Illustration: Kit Haskell

Founder of what’s often and a bit over-academically called the Second Bay Region Tradition (the first having been created by Messrs. Maybeck, Polk, and Coxhead, Julia Morgan and friends), William Wilson Wurster did not as a matter of fact think primarily in terms of architectural style. Which is a paradox, we must admit, because a Wurster house is usually unmistakeably his.

At all events, what came first for him was catering to the lifestyles of the residential clients who claimed the bulk of his professional attention. He’d question them at length before even setting pencil to sketch pad.

And what pleasant living situations he’d provide! Usually a Wurster house has a lot of glass connecting the indoors to a lovely garden, a very special courtyard or a view well worth looking at. Access to the outdoors he repeatedly facilitated by putting the main floor at ground level—some fifty-five years, in the case of 2600 Pacific, before the Americans with Disabilities Act.

At 2600 Pacific the house’s shoved-back L-shaped plan gives birth to a plant-friendly south/east garden which is nicely sheltered from cold westerly winds (a San Francisco summertime specialty, this) and creates behind its attractive walls a feeling of green space entirely unconnected with the paved world outside.

The client here, Mortimer Fleishhacker Jr., grew up in a much more formal house a block and a half east; that would be the 2418 Pacific. Probably 2600 for him was more a reminder of vacations spent at Green Gables, the Fleishhackers’ artistic but relaxing estate at Woodside.

A UC Berkeley graduate of 1927, M. F. Jr. founded a company that manufactured household chemicals. He was also involved in lumber, coal, taxi and billboard companies in addition to managing an increasing share of his father’s many interests. And he was a U.S. Navy veteran of World War II.

Fleishhacker Jr. loved his city and served it well. At different times he was president of Congregation Emanu-El, Mt. Zion Hospital and the San Francisco Planning Commission.
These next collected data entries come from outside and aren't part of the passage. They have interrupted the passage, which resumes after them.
Lemma joins_interior start owned x :
  Forall (λ k, 0 < k) owned →
  x ∈ joins start owned → start < x < start + globalNumberOfCells owned.
Proof.
  intros Hpos. revert start.
  induction Hpos as [|k rest Hk Hrest IH]; intros start;
    [by intros ?%elem_of_nil|].
  destruct rest as [|k' rest']; [by intros ?%elem_of_nil|].
  rewrite joins_cons, globalNumberOfCells_cons.
  assert (0 < globalNumberOfCells (k' :: rest')) as Hn.
  { inversion Hrest as [|?? Hk' Hrest']; subst.
    pose proof (globalNumberOfCells_nonneg rest' Hrest').
    rewrite globalNumberOfCells_cons. lia. }
  intros [->|Hin]%elem_of_cons; [lia|].
  apply IH in Hin. lia.
Qed.

Lemma joins_NoDup start owned :
  Forall (λ k, 0 < k) owned → NoDup (joins start owned).
Proof.
  intros Hpos. revert start.
  induction Hpos as [|k rest Hk Hrest IH]; intros start; [constructor|].
  destruct rest as [|k' rest']; [constructor|].
  rewrite joins_cons. constructor; [|apply IH].
  intros Hin%joins_interior; [lia|done].
Qed.
End decomposition.

(** C3, as stated, fails for faces: in the two-worker scenario (5 global
    faces) worker A returns the faces 0, 1, 2 and worker B the faces 2, 3, 4;
    face 2, where the slabs meet, is in both ranges. *)
Lemma two_worker_faces_overlap :
  decompose [2; 2] = [workerA; workerB] ∧
  mapM _globalNonOverlappingFaceIDs [workerA; workerB]
    = Some [[0; 1; 2]; [2; 3; 4]] ∧
  ¬ covers_exactly_once [[0; 1; 2]; [2; 3; 4]] (globalNumberOfFaces [2; 2]).
Proof.
  split; [reflexivity|]. split; [reflexivity|].
  intros [Hnd _]. simpl in Hnd.
  apply NoDup_cons_1_2, NoDup_cons_1_2, NoDup_cons_1_1 in Hnd.
  apply Hnd. constructor.
Qed.

(** C3, amended.  For a global grid decomposed with a one-cell halo into
    workers that each own at least one cell: the global non-overlapping cell
    ranges of the workers hold every cell of [0, globalNumberOfCells) exactly
    once and nothing else; the global non-overlapping face ranges cover
    [0, globalNumberOfFaces) without gap and hold nothing else, and taken
    together they are the faces of that range plus one more copy of each
    face at which two neighbouring slabs meet ([joins]: distinct interior
    faces), so such a face is in the ranges of both neighbours. *)
Theorem halo_decomposition_ids (owned : list Z) :
  owned ≠ [] → Forall (λ k, 0 < k) owned →
  (∃ rs, mapM _globalNonOverlappingCellIDs (decompose owned) = Some rs ∧
         covers_exactly_once rs (globalNumberOfCells owned)) ∧
  (∃ rs, mapM _globalNonOverlappingFaceIDs (decompose owned) = Some rs ∧
         (∀ x, x ∈ concat rs ↔ 0 ≤ x < globalNumberOfFaces owned) ∧
         concat rs ≡ₚ arange 0 (globalNumberOfFaces owned) ++ joins 0 owned) ∧
  NoDup (joins 0 owned) ∧
  (∀ x, x ∈ joins 0 owned → 0 < x < globalNumberOfCells owned).
Proof.
  intros Hne Hpos. unfold decompose, globalNumberOfFaces.
  split; [|split; [|split]].
  - destruct (workers_cells 0 0 owned Hpos) as (rs & Hrs & Hcat).
    exists rs. split; [done|]. unfold covers_exactly_once. rewrite Hcat.
    split; [apply NoDup_arange|]. intros x. rewrite elem_of_arange. lia.
  - destruct (workers_faces 0 0 owned Hne Hpos) as (rs & Hrs & Hperm).
    exists rs. split; [done|]. split; [|by rewrite Hperm].
    intros x. rewrite Hperm, elem_of_app, elem_of_arange. split.
    + intros [?|Hin%joins_interior]; [lia| lia |done].
    + intros ?. left. lia.
  - by apply joins_NoDup.
  - intros x Hin%joins_interior; [lia|done].
Qed.

Lemma halo_decomposition_ids_witness :
  ([2; 2] ≠ [] ∧ Forall (λ k, 0 < k) [2; 2]) ∧
  ∃ rs, mapM _globalNonOverlappingCellIDs (decompose [2; 2]) = Some rs ∧
        covers_exactly_once rs (globalNumberOfCells [2; 2]).
Proof.
  split; [split; [done|repeat constructor; lia]|].
  refine (proj1 (halo_decomposition_ids [2; 2] _ _));
    [done|repeat constructor; lia].
Defined.

(** ** Further facts about [arange] *)

Section arange_splits.
Implicit Types lo a b hi : Z.

Lemma arange_split3 lo a b hi :
  lo ≤ a → a ≤ b → b ≤ hi →
  arange lo hi = arange lo a ++ arange a b ++ arange b hi.
Proof.
  intros. by rewrite (arange_app lo a hi), (arange_app a b hi) by lia.
Qed.

Lemma arange_snoc lo hi : lo ≤ hi → arange lo (hi + 1) = arange lo hi ++ [hi].
Proof.
  intros. rewrite (arange_app lo hi (hi + 1)) by lia.
  by rewrite (arange_cons hi), (arange_nil (hi + 1)) by lia.
Qed.

Lemma arange_sublist lo a b hi :
  lo ≤ a → b ≤ hi → arange a b `sublist_of` arange lo hi.
Proof.
  intros. destruct (decide (a ≤ b)).
  - rewrite (arange_split3 lo a b hi) by lia.
    by apply sublist_inserts_l, sublist_inserts_r.
  - rewrite (arange_nil a b) by lia. apply sublist_nil_l.
Qed.

Lemma arange_framed lo a b hi :
  lo ≤ a → a ≤ b → b ≤ hi →
  framed_by (a - lo) (hi - b) (Some (arange a b)) (Some (arange lo hi)).
Proof.
  intros. exists (arange a b), (arange lo hi), (arange lo a), (arange b hi).
  rewrite !length_arange. repeat split; [by apply arange_split3|lia..].
Qed.

Lemma arange_all_within a b lo hi :
  lo ≤ a → b ≤ hi → all_within (Some (arange a b)) lo hi.
Proof.
  intros. eexists; split; [done|].
  apply Forall_forall. intros x ?%elem_of_arange. lia.
Qed.

Lemma arange_gathers d a b n :
  0 ≤ a → b ≤ n →
  gathers (Some (arange a b)) (Some (arange d (d + n)))
    (Some (arange (d + a) (d + b))).
Proof.
  intros Ha Hb. do 3 eexists. do 3 (split; [done|]). split.
  - rewrite !length_arange. f_equal. lia.
  - intros i j [-> Hi]%lookup_arange. split; [lia|].
    assert (arange d (d + n) !! Z.to_nat (a + Z.of_nat i)
            = Some (d + (a + Z.of_nat i))) as Ht by (apply lookup_arange; lia).
    rewrite Ht. split; [by eexists|].
    symmetry. apply lookup_arange. lia.
Qed.
End arange_splits.

(** ** Owned IDs inside the overlapping IDs *)

Section owned_and_ghosts.
Variables (self : Grid1D) (l r : Z).
Hypothesis Hoverlap : has_overlap self l r.
Hypothesis Hl : 0 ≤ l.
Hypothesis Hr : 0 ≤ r.

(** With non-negative overlaps, the non-overlapping IDs are a subsequence of
    the overlapping IDs: locally and globally, for cells and for faces.
    Nothing is asked of [nx], [numberOfFaces] or [offset]. *)
Theorem non_overlapping_subsequence_of_overlapping :
  subsequence_of
    (_localNonOverlappingCellIDs self) (_localOverlappingCellIDs self) ∧
  subsequence_of
    (_globalNonOverlappingCellIDs self) (_globalOverlappingCellIDs self) ∧
  subsequence_of
    (_localNonOverlappingFaceIDs self) (_localOverlappingFaceIDs self) ∧
  subsequence_of
    (_globalNonOverlappingFaceIDs self) (_globalOverlappingFaceIDs self).
Proof.
  read_overlap Hoverlap.
  repeat split; (do 2 eexists; split; [done|split; [done|]]);
    apply arange_sublist; lia.
Qed.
But of greater interest to the public at large, perhaps, would be his presidency from 1955 to 1970 of the new public broadcasting station KQED-TV, with the concept of individual memberships being put into practice during his watch, and his being instrumental in getting the American Conservatory Theater to settle in San Francisco and operate on a solid business basis.

Reprinted from Gables and Fables: A Portrait of San Francisco’s Pacific Heights by Anne Bloomfield and Arthur Bloomfield. Illustrations by Kit Haskell. [1].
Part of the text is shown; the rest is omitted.